Tuesday, October 28, 2014
For 340 years and nine generations, the Walker family of vets has been a much-loved fixture amongst animal lovers in a rural Oxfordshire community.
But the veterinary dynasty has finally ended with the retirement of Alan Walker, 68, whose two children chose not to follow in his footsteps.
“It will be the first time since 1674 there is no local vet called Walker in Chipping Norton,” he said.
“But I’m not disappointed, no. I certainly didn’t pressure my children to go into the business. It’s a very different profession now. It’s a different world.”
Mr Walker, who specialised in treating racehorses, said that when his children, Lucy, now 34, and George, 33, were growing up he was often not around, missing school events and special occasions because he was always on call.
“I disappointed them a lot,” he said. “And I missed so much that they associate vets with working very long hours.
“I don’t blame them for choosing to do other things. We have had a good long run. If someone said at the beginning that we would go for nine generations, we wouldn’t have believed them.”
Mr Walker said his daughter Lucy, had chosen to become a teacher. His son works for a company that sells licensed premises.
Despite the family tradition being brought to an end, Mr Walker acknowledged that “there must be something” in the genes which had prompted so many generations to have followed the same path.
“Whether it’s the fact that it’s ingrained in you from the cradle, I don’t know,” he said. “I’m sure there is something.”
The Walker veterinary dynasty began with John Walker, a farrier, born in 1674.
For four generations, his ancestors worked as farriers in the Long Compton area, shoeing horses on the coach run from Birmingham to Oxford.
“The profession was not as you might imagine it today,” Mr Walker said. “There were no small animals then. It was all horses and the job evolved from that. They were not called vets until the late 1800s.”

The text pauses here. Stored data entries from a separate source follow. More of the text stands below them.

Definition hexDigit (c : N) : option N :=
  if (48 <=? c) && (c <=? 57) then Some (c - 48)
  else if (97 <=? c) && (c <=? 102) then Some (c - 87)
  else if (65 <=? c) && (c <=? 70) then Some (c - 55)
  else None.

Definition escape (c : N) : option N :=
  if c =? dquote then Some c
  else if c =? ch "\" then Some c
  else if c =? ch "/" then Some c
  else if c =? ch "b" then Some 8
  else if c =? ch "f" then Some 12
  else if c =? ch "n" then Some 10
  else if c =? ch "r" then Some 13
  else if c =? ch "t" then Some 9
  else None.

(** The characters of a string literal after its opening quote. *)
Fixpoint chars (fuel : nat) (s acc : str) : option (str * str) :=
  match fuel with
  | O => None
  | S f =>
      match s with
      | [] => None
      | c :: r =>
          if c =? dquote then Some (rev acc, r)
          else if c =? ch "\" then
            match r with
            | e :: r' =>
                if e =? ch "u" then
                  match r' with
                  | a :: b :: c' :: d :: r'' =>
                      match hexDigit a, hexDigit b, hexDigit c', hexDigit d with
                      | Some x, Some y, Some z, Some w =>
                          chars f r'' (((x * 16 + y) * 16 + z) * 16 + w :: acc)
                      | _, _, _, _ => None
                      end
                  | _ => None
                  end
                else
                  match escape e with
                  | Some x => chars f r' (x :: acc)
                  | None => None
                  end
            | [] => None
            end
          else if c <? 32 then None
          else chars f r (c :: acc)
      end
  end.

Fixpoint digits (s : str) (acc : Z) : Z * str :=
  match s with
  | c :: r =>
      if (48 <=? c) && (c <=? 57)
      then digits r (acc * 10 + Z.of_N (c - 48))%Z
      else (acc, s)
  | [] => (acc, [])
  end.

Definition isDigit (c : N) : bool := (48 <=? c) && (c <=? 57).

(** An integer; a fraction or an exponent is not read. *)
Definition number (s : str) : option (Z * str) :=
  let '(neg, r) :=
    match s with
    | c :: r => if c =? ch "-" then (true, r) else (false, s)
    | [] => (false, s)
    end in
  match r with
  | c :: r' =>
      if isDigit c then
        let '(n, rest) := if c =? 48 then (0%Z, r') else digits r 0%Z in
        match rest with
        | d :: _ =>
            if (d =? ch ".") || (d =? ch "e") || (d =? ch "E") || isDigit d
            then None
            else Some (if neg then (- n)%Z else n, rest)
        | [] => Some (if neg then (- n)%Z else n, rest)
        end
      else None
  | [] => None
  end.

Section Containers.

Variable value : str -> option (json * str).

(** Elements after [[], up to the closing bracket. *)
Fixpoint elements (fuel : nat) (s : str) (acc : list json)
  : option (list json * str) :=
  match fuel with
  | O => None
  | S f =>
      match value s with
      | Some (v, r) =>
          match ws r with
          | c :: r' =>
              if c =? ch "," then elements f r' (v :: acc)
              else if c =? ch "]" then Some (rev (v :: acc), r')
              else None
          | [] => None
          end
      | None => None
      end
  end.

(** Members after [{], up to the closing brace; a repeated name keeps its
    place and takes the later value. *)
Fixpoint members (fuel : nat) (s : str) (acc : list (str * json))
  : option (list (str * json) * str) :=
  match fuel with
  | O => None
  | S f =>
      match ws s with
      | q :: r =>
          if q =? dquote then
            match chars (S (List.length r)) r [] with
            | Some (name, r1) =>
                match ws r1 with
                | c :: r2 =>
                    if c =? ch ":" then
                      match value r2 with
                      | Some (v, r3) =>
                          match ws r3 with
                          | d :: r4 =>
                              if d =? ch "," then members f r4 (setField name v acc)
                              else if d =? ch "}" then Some (setField name v acc, r4)
                              else None
                          | [] => None
                          end
                      | None => None
                      end
                    else None
                | [] => None
                end
            | None => None
            end
          else None
      | [] => None
      end
  end.

End Containers.

Fixpoint value (fuel : nat) (s : str) : option (json * str) :=
  match fuel with
  | O => None
  | S f =>
      match ws s with
      | c :: r =>
          if c =? dquote then
            match chars (S (List.length r)) r [] with
            | Some (t, r') => Some (JStr t, r')
            | None => None
            end
          else if c =? ch "[" then
            match ws r with
            | d :: r' =>
                if d =? ch "]" then Some (JArr [], r')
                else
                  match elements (value f) (S (List.length r)) r [] with
                  | Some (vs, r'') => Some (JArr vs, r'')
                  | None => None
                  end
            | [] => None
            end
          else if c =? ch "{" then
            match ws r with
            | d :: r' =>
                if d =? ch "}" then Some (JObj [], r')
                else
                  match members (value f) (S (List.length r)) r [] with
                  | Some (fs, r'') => Some (JObj fs, r'')
                  | None => None
                  end
            | [] => None
            end
          else if startsWith (lit "null") (c :: r) then Some (JNull, skipn 3 r)
          else if startsWith (lit "true") (c :: r) then Some (JBool true, skipn 3 r)
          else if startsWith (lit "false") (c :: r) then Some (JBool false, skipn 4 r)
          else
            match number (c :: r) with
            | Some (n, r') => Some (JNum n, r')
            | None => None
            end
      | [] => None
      end
  end.

Definition parse (text : str) : option json :=
  match value (S (List.length text)) text with
  | Some (v, rest) => match ws rest with [] => Some v | _ => None end
  | None => None
  end.

End JsonText.

(* ------------------------------------------------------------------ *)
(** ** Response post-processing (services/geminiService.ts) *)

Module Service.

Local Open Scope N_scope.

Fixpoint indexOf (c : N) (s : str) : option nat :=
  match s with
  | [] => None
  | d :: s' => if d =? c then Some O else option_map S (indexOf c s')
  end.

Fixpoint lastIndexOf (c : N) (s : str) : option nat :=
  match s with
  | [] => None
  | d :: s' =>
      match lastIndexOf c s' with
      | Some i => Some (S i)
      | None => if d =? c then Some O else None
      end
  end.

(** [s.substring(a, b)] for [a <= b]. *)
Definition substring (a b : nat) (s : str) : str := firstn (b - a) (skipn a s).

Definition extractJsonArray (text : str) : option str :=
  match indexOf lbrack text, lastIndexOf rbrack text with
  | Some firstBracket, Some lastBracket =>
      if (firstBracket <? lastBracket)%nat
      then Some (substring firstBracket (lastBracket + 1) text)
      else None
  | _, _ => None
  end.

Definition sentinel : str := lit "---REFERENCES_START---".

(** Case-insensitive comparison with a lower-case ASCII pattern: the [i]
    flag makes a pattern letter match its two ASCII cases only. *)
Definition lower (c : N) : N := if (65 <=? c) && (c <=? 90) then c + 32 else c.

Fixpoint startsWithCI (a s : str) : bool :=
  match a, s with
  | [], _ => true
  | x :: a', y :: s' => (x =? lower y) && startsWithCI a' s'
  | _ :: _, [] => false
  end.

(** What a greedy [[:\s]*] consumes. *)
Fixpoint colonSpaces (s : str) : nat :=
  match s with
  | c :: s' => if (c =? ch ":") || isWhiteSpace c then S (colonSpaces s') else O
  | [] => O
  end.

(** [/Cited Text[:\s]*/i] replaced by the empty string *)
Definition citedTextLabel : matcher := fun s =>
  if startsWithCI (lit "cited text") s
  then Some ((10 + colonSpaces (skipn 10 s))%nat, [])
  else None.

Definition stripLabel (s : str) : str := trim (replaceFirst citedTextLabel s).

(** The fixed text returned when no narrative was found. *)
Definition fallbackText : str :=
  [48516; 49437; 32; 44208; 44284; 47484; 32; 49373; 49457; 54616; 51648; 32;
   47803; 54664; 49845; 45768; 45796; 46].

Record CitationResult := mkCitationResult {
  r_originalText : str;
  r_citedText : str;
  r_references : list json;
  r_groundingUrls : list GroundingUrl
}.

(** [ref.title && ref.originalSourceSentence && ref.citationTag], as a
    condition. *)
Definition keeps (ref : json) : Outcome bool :=
  bindO (getProp ref (lit "title")) (fun t =>
  if truthy t then
    bindO (getProp ref (lit "originalSourceSentence")) (fun o =>
    if truthy o then
      bindO (getProp ref (lit "citationTag")) (fun c => Returns (truthy c))
    else Returns false)
  else Returns false).

(** [items.filter(callback)] with a callback that may throw. *)
Fixpoint filterO (p : json -> Outcome bool) (items : list json)
  : Outcome (list json) :=
  match items with
  | [] => Returns []
  | v :: rest =>
      bindO (p v) (fun b =>
      bindO (filterO p rest) (fun kept =>
      Returns (if b then v :: kept else kept)))
  end.
(** Reading the slot just written. *)
Lemma array_get_set_eq (a : Array A) (i : nat) (v : A) :
  array_get (array_set a i v) (Z.of_nat i) = Some v.
Proof.
  rewrite array_get_nat. unfold array_set.
  destruct (Nat.ltb_spec i (length a)) as [Hlt | Hge].
  - rewrite list_lookup_insert_eq by exact Hlt. reflexivity.
  - rewrite lookup_app_r by exact Hge.
    rewrite lookup_app_r by (rewrite length_replicate; lia).
    rewrite length_replicate, Nat.sub_diag. reflexivity.
Qed.

(** Every other index reads as before the write. *)
Lemma array_get_set_ne (a : Array A) (i j : nat) (v : A) :
  i <> j -> array_get (array_set a i v) (Z.of_nat j) = array_get a (Z.of_nat j).
Proof.
  intros Hne. rewrite !array_get_nat. unfold array_set.
  destruct (Nat.ltb_spec i (length a)) as [Hlt | Hge].
  - rewrite list_lookup_insert_ne by exact Hne. reflexivity.
  - destruct (Nat.lt_ge_cases j (length a)) as [Hj | Hj].
    + rewrite lookup_app_l by exact Hj. reflexivity.
    + rewrite (lookup_ge_None_2 a j) by lia.
      rewrite lookup_app_r by exact Hj.
      destruct (Nat.lt_ge_cases (j - length a) (i - length a)) as [Hin | Hout].
      * rewrite lookup_app_l by (rewrite length_replicate; exact Hin).
        rewrite lookup_replicate_2 by exact Hin. reflexivity.
      * rewrite lookup_app_r by (rewrite length_replicate; exact Hout).
        rewrite length_replicate.
        destruct (j - length a - (i - length a))%nat as [| k] eqn:E; [lia |].
        reflexivity.
Qed.

Lemma array_set_length (a : Array A) (i : nat) (v : A) :
  length (array_set a i v) = Nat.max (length a) (Datatypes.S i).
Proof.
  unfold array_set. destruct (Nat.ltb_spec i (length a)) as [Hlt | Hge].
  - rewrite length_insert. lia.
  - rewrite !length_app, length_replicate. simpl. lia.
Qed.

End ArrayFacts.
(** The comprehension only allocates, keeps the number of items and leaves
    no wrapper among them, provided the projection of a wrapper only
    allocates. *)
Lemma project_values_plain
    (project : list RawObj -> Wrapper -> PyExc + (addr * list RawObj)) :
  (forall h w a h', project h w = inr (a, h') -> exists new, h' = h ++ new) ->
  forall vs h vs' h',
  project_values project h vs = inr (vs', h') ->
  (exists new, h' = h ++ new) /\
  length vs' = length vs /\
  Forall (fun v => is_wrapper v = None) vs'.
Proof.
  intros Hgrow. induction vs as [|v vs IH]; intros h vs' h'; simpl.
  - intros [= <- <-]. split_and!; [exists []; by rewrite app_nil_r | done | constructor].
  - destruct (is_wrapper v) as [w|] eqn:Hw.
    + destruct v; try discriminate Hw. injection Hw as ->.
      destruct (project h w) as [e|[a h1]] eqn:Hp; [done|].
      destruct (project_values project h1 vs) as [e|[vs1 h2]] eqn:Hrest; [done|].
      intros [= <- <-].
      destruct (Hgrow _ _ _ _ Hp) as [new1 ->].
      destruct (IH _ _ _ Hrest) as ([new2 ->] & Hlen & Hplain).
      split_and!; [exists (new1 ++ new2); by rewrite app_assoc | simpl; by rewrite Hlen |].
      by constructor.
    + assert (project_values project h (v :: vs) =
              match project_values project h vs with
              | inl e => inl e
              | inr (vs1, h2) => inr (v :: vs1, h2)
              end) as Heq by (by destruct v).
      simpl in Heq. rewrite Heq.
      destruct (project_values project h vs) as [e|[vs1 h2]] eqn:Hrest; [done|].
      intros [= <- <-].
      destruct (IH _ _ _ Hrest) as (Hnew & Hlen & Hplain).
      split_and!; [done | simpl; by rewrite Hlen | by constructor].
Qed.

Lemma json_grows (fuel : nat) :
  forall h w a h', __json__ fuel h w = inr (a, h') -> exists new, h' = h ++ new.
Proof.
  induction fuel as [|fuel IH]; intros h w a h'; simpl; [done|].
  destruct (cls w), (h !! _d w) as [[items|items]|]; try done.
  - destruct (project_values (__json__ fuel) h (map snd items)) as [e|[vs h1]] eqn:Hp;
      [done|].
    intros [= <- <-].
    destruct (project_values_plain _ IH _ _ _ _ Hp) as ([new ->] & _).
    exists (new ++ [RDict (zip (map fst items) vs)]). by rewrite app_assoc.
  - intros [= <- <-]. by eexists.
  - destruct (project_values (__json__ fuel) h items) as [e|[vs h1]] eqn:Hp; [done|].
    intros [= <- <-].
    destruct (project_values_plain _ IH _ _ _ _ Hp) as ([new ->] & _).
    exists (new ++ [RList vs]). by rewrite app_assoc.
Qed.
(** * SmartClip: the client-side video re-encoding pipeline

    A shallow embedding of [utils/videoProcessor.ts] ([compressVideo] and
    [cutVideo]) and the properties of the specification that concern it,
    followed by the code around it: the end of [services/geminiService.ts]
    and the handlers of the application component ([App.tsx]), which run
    the two functions.

    The two functions are written in the source as nests of event handlers
    around a [Promise].  JavaScript runs every handler to completion on one
    event loop, so a run is modelled as a state machine: a handler is a
    function on the run's [State], and the browser is the environment that
    delivers [Event]s.  Everything the code does to its collaborators (the
    video element, the canvas, the [MediaRecorder], the progress callback,
    the promise) is written, in order, to the [trace] of the state.

    Numbers.  JavaScript numbers are IEEE doubles; times and ratios are
    modelled as exact rationals ([Q]), [Math.round x] as [floor (x + 1/2)].
    NaN and the infinities are not modelled: the results about arithmetic
    assume non-zero divisors.  Where a double can differ from the exact
    value, the statements are made on the range where both agree or leave
    the difference open: a scaled width is given to within half a pixel on
    either side (at an exact tie the double can round either way), for
    intrinsic sizes below 2^32, and the text of a number is given up to
    [MAX_SAFE_INTEGER].

    The browser.  What the code relies on but does not contain is kept in a
    [Platform] record (which recorder configurations construct, whether a 2d
    context is available, what [stop()] does on an inactive recorder) and in
    the enabling conditions of the events, which follow the HTML and
    MediaStream Recording specifications:
    - a callback handed to [setTimeout], [requestAnimationFrame] or
      [play().then/catch] runs once per registration;
    - [loadedmetadata] is delivered once per load;
    - the recorder fires [stop] once each time it leaves the recording
      state, which happens on [stop()] or when the recorder fails by
      itself. *)

From Stdlib Require Import List ZArith QArith Qround Bool String Lia Sorted.
From Stdlib Require Import Ascii Decimal DecimalString DecimalZ DecimalPos.
Import ListNotations.
Local Open Scope string_scope.
Local Open Scope list_scope.
Local Open Scope Z_scope.

(* ================================================================= *)
(** ** Data *)

(** [e.data] of a [BlobEvent]: an opaque run of bytes; [e.data.size] is its
    length. *)
Definition Chunk := list Byte.byte.

Definition nonEmpty (c : Chunk) : bool :=
  match c with [] => false | _ :: _ => true end.

(** The caller's [File].  The code reads nothing of it but [size], and hands
    the object itself to [URL.createObjectURL] or to [resolve]. *)
Record File := mkFile { name : string; size : Z; mime : string }.

(** What the promise resolves with: the caller's file itself, or
    [new Blob(chunks, { type })]. *)
Inductive Blob :=
| OfFile (f : File)
| NewBlob (parts : list Chunk) (type : string).

(** The bytes of a constructed blob are its parts, one after the other. *)
Definition blobBytes (parts : list Chunk) : list Byte.byte := List.concat parts.

Inductive JsError :=
| Error (message : string)
| DOMException (errorName : string).

Inductive Promise :=
| Pending
| Resolved (b : Blob)
| Rejected (e : JsError).

(** A promise settles once: later [resolve]/[reject] calls do nothing. *)
Definition settle (new old : Promise) : Promise :=
  match old with Pending => new | _ => old end.

(** [MediaRecorder.state]. *)
Inductive RecordingState := Inactive | Recording | Paused.

(** What a handler reads off the video element when it runs. *)
Record Obs := mkObs { paused : bool; ended : bool; currentTime : Q }.

Record Platform := mkPlatform {
  (** does [new MediaRecorder(stream, { mimeType })] construct? *)
  isTypeSupported : string -> bool;
  (** does [canvas.getContext('2d')] return a context? *)
  context2d : bool;
  (** does [stop()] on an inactive recorder throw [InvalidStateError]
      (earlier browsers) or do nothing (the current specification)? *)
  stopInactiveThrows : bool;
  (** the intrinsic size, when the element already has its metadata at the
      [readyState >= 1] test of [cutVideo]. *)
  readyAtCreation : option (Z * Z)
}.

To mark the end of a family tradition that has spanned four centuries, Mr Walker has researched the careers of his ancestors and written a book, Four Legs and a Tale, about their exploits.
The first Walker to call himself a veterinary surgeon was Joseph Walker, the great great grandson of John Walker, born in 1810.
His son, Alfred then took over the business, followed by his own son, William John Walker, who renamed it WJ Walker and worked as a vet despite not being officially registered.
His son, Joseph John Walker then took over and the business became JJ Walker before the current Mr Walker, who was born John Alan, took the reins and named it JA Walke
In his book, Mr Walker recounts how his father and grandfather did their rounds in a pony and trap and mixed all their own medications using herbs and plants they grew or collected from the hedgerows.
He later established Hook Norton Veterinary Surgery, which now has three branches and treats pets, horses and farm animals in and around Oxfordshire.
He is the first in the family to gain full veterinary qualifications, despite failing his A’ Levels at the first attempt.
He said that his father, Joseph, had been allowed to practice despite the lack of qualifications, because he had earned a living looking after animals for seven years after the end of the war.
“That was the way it worked then,” he said. “He had to sign a supplementary register.
Joseph Walker, his father William, who was known as “Doc” and wore a grey bowler hat and gaiters, and William’s father Alfred, all lived and worked in Long Compton.
Mr Walker said he had always wanted to be a vet and went to night school to retake his A’Levels before going on to study biology at Aston University because he was told he “would never get into veterinary school”.
Determined not to give up, he did a PhD in membrane biochemistry at the University of Sussex, where he was persuaded to apply to Wolfson College, Cambridge. Advised to find a “well known or interesting” referee, he put down the name of a family friend, who the admissions tutor had happened to have served with in India and he was offered an unconditional place.
When he eventually qualified, his father Joseph was “over the moon”. “He was absolutely delighted,” he said. The two men worked together for a while but Mr Walker jnr found he had to prove himself to his father’s loyal clients.
“He was a one-man band and people would ask for him when I turned up and tell me I would never be as good as him. I just got on with it. I knew I would have to prove myself,” he said.
Mr Walker is donating 20 per cent of his book proceeds to the Injured Jockey’s Fund.